Twenty-five percent of time in the CAP second year is protected for the pursuit of selective research or scholarly activity with faculty mentorship. This research time has been designed to be as flexible as possible to allow residents ample opportunity to engage in their chosen selective. Research selectives with faculty members engaged in investigative activity are available through the New York State Psychiatric Instititute, Payne Whitney Manhattan, Payne Whitney Westchester, the Sackler Institutes for Developmental Psychobiology at Cornell and Columbia, and the various developmental neurobiology programs in both Departments.
The second year didactic curriculum begins in the summer with an introduction to research methods, and modules on adolescent substance abuse and forensic child psychiatry.
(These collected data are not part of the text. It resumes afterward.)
(** A relative path of plain components stays below the root. *)
Definition plain_component (c : string) : bool :=
  negb (String.eqb c EmptyString || String.eqb c "." || String.eqb c "..").

Lemma step_plain dir comps :
  forallb plain_component comps = true -> fold_left step_path comps dir = dir ++ comps.
Proof.
  revert dir. induction comps as [|c comps IH]; intros dir; simpl; [by rewrite app_nil_r|].
  intros [Hc Hcs]%andb_true_iff. unfold plain_component in Hc. apply negb_true_iff in Hc.
  apply orb_false_iff in Hc as [Hc1 Hc2]. unfold step_path at 2. rewrite Hc1, Hc2.
  rewrite IH by done. by rewrite <- app_assoc.
Qed.

Definition relative (rel : string) : bool :=
  match rel with String c _ => negb (nat_of_ascii c =? 47) | EmptyString => true end.

Lemma resolve_plain rel comps :
  relative rel = true -> split_slash rel EmptyString = comps ->
  forallb plain_component comps = true -> resolve ROOT rel = ROOT ++ comps.
Proof.
  intros Hr <- Hp. unfold resolve. rewrite step_plain by done.
  destruct rel as [|c rel]; [done|]. cbn [relative] in Hr. by destruct (nat_of_ascii c =? 47).
Qed.

Ltac plain_path := apply resolve_plain; vm_compute; reflexivity.

Lemma bindings_name_files : Forall2 binds SOURCE_BINDINGS source_files.
Proof.
  repeat (apply Forall2_cons; [do 3 eexists; split; [reflexivity|]; plain_path|]).
  apply Forall2_nil.
Qed.

Lemma check_bindings_iff :
  clean (for_each (check_binding ROOT file_at) SOURCE_BINDINGS) <->
  Forall (fun f => has_sha (ROOT ++ fst f) (snd f)) source_files.
Proof.
  induction bindings_name_files as [|b f bs fs (role & path & note & -> & Hp) _ IH].
  - split; [constructor|done].
  - cbn [for_each]. rewrite clean_seq_iff, IH, check_binding_iff, Hp, is_under_app.
    rewrite List.Forall_cons_iff. cbn [fst snd]. tauto.
Qed.

Lemma check_authority_iff :
  has_sha (ROOT ++ authority_path)
    "85db70587525ab34af7b5e1cba8bb70929581ea2ff64eb075eabaf5f98ea337e" ->
  clean (check_authority ROOT file_at exc_text SOURCE_BINDINGS) <->
  authority_lists_ids (ROOT ++ authority_path).
Proof.
  intros (c & Hc & _). unfold check_authority.
  assert (authority_of SOURCE_BINDINGS = Ok (firstn 1 SOURCE_BINDINGS)) as Ha by reflexivity.
  rewrite (bind_lift_ok _ _ _ Ha).
  rewrite bind_clean by reflexivity. cbn [firstn SOURCE_BINDINGS].
  rewrite (bind_lift_ok _ (JStr "Deepresearch V3/registry/sources/DEEP03_ATOMIC_DIRECTION_AUTHORITY_V1.json")) by reflexivity.
  cbn beta iota zeta.
  assert (resolve ROOT "Deepresearch V3/registry/sources/DEEP03_ATOMIC_DIRECTION_AUTHORITY_V1.json"
          = ROOT ++ authority_path) as -> by plain_path.
  unfold is_file. rewrite Hc. apply check_authority_file_iff.
Qed.

Lemma check_sources_iff :
  clean (check_source_bindings ROOT file_at exc_text (JList SOURCE_BINDINGS)) <-> sources_match.
Proof.
  unfold check_source_bindings, sources_match.
  rewrite bind_clean by done.
  rewrite bind_clean by (apply clean_expect; vm_compute; reflexivity).
  rewrite clean_seq_iff, check_bindings_iff. split.
  - intros [Hf Ha]. split; [done|]. apply check_authority_iff; [|done]. by inversion Hf.
  - intros [Hf Ha]. split; [done|]. apply check_authority_iff; [|done]. by inversion Hf.
Qed.

Lemma validate_registry_clean r :
  validate_registry ROOT file_at exc_text r = Ok [] <-> clean (validate ROOT file_at exc_text r).
Proof.
  unfold validate_registry, clean. destruct (validate ROOT file_at exc_text r) as [errs []|e];
    [|done]. split; [by intros ->%Ok_inj|by intros [= ->]].
Qed.
End Files.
After labor day, didactics courses include Empirically Supported Therapies, Cultturally Diverse and Special Populations, Reading Seminars with seniour faculty and a Monthly Journal Club. As in the first year, Child Psychiatry Grand Rounds is scheduled as part of the Didactic Day.
In both the first and second years, CAP residents have the opportunity to develop teaching skills by participating in the child and adolescent psychiatric training of medical students, general psychiatry residents and residents in pediatrics.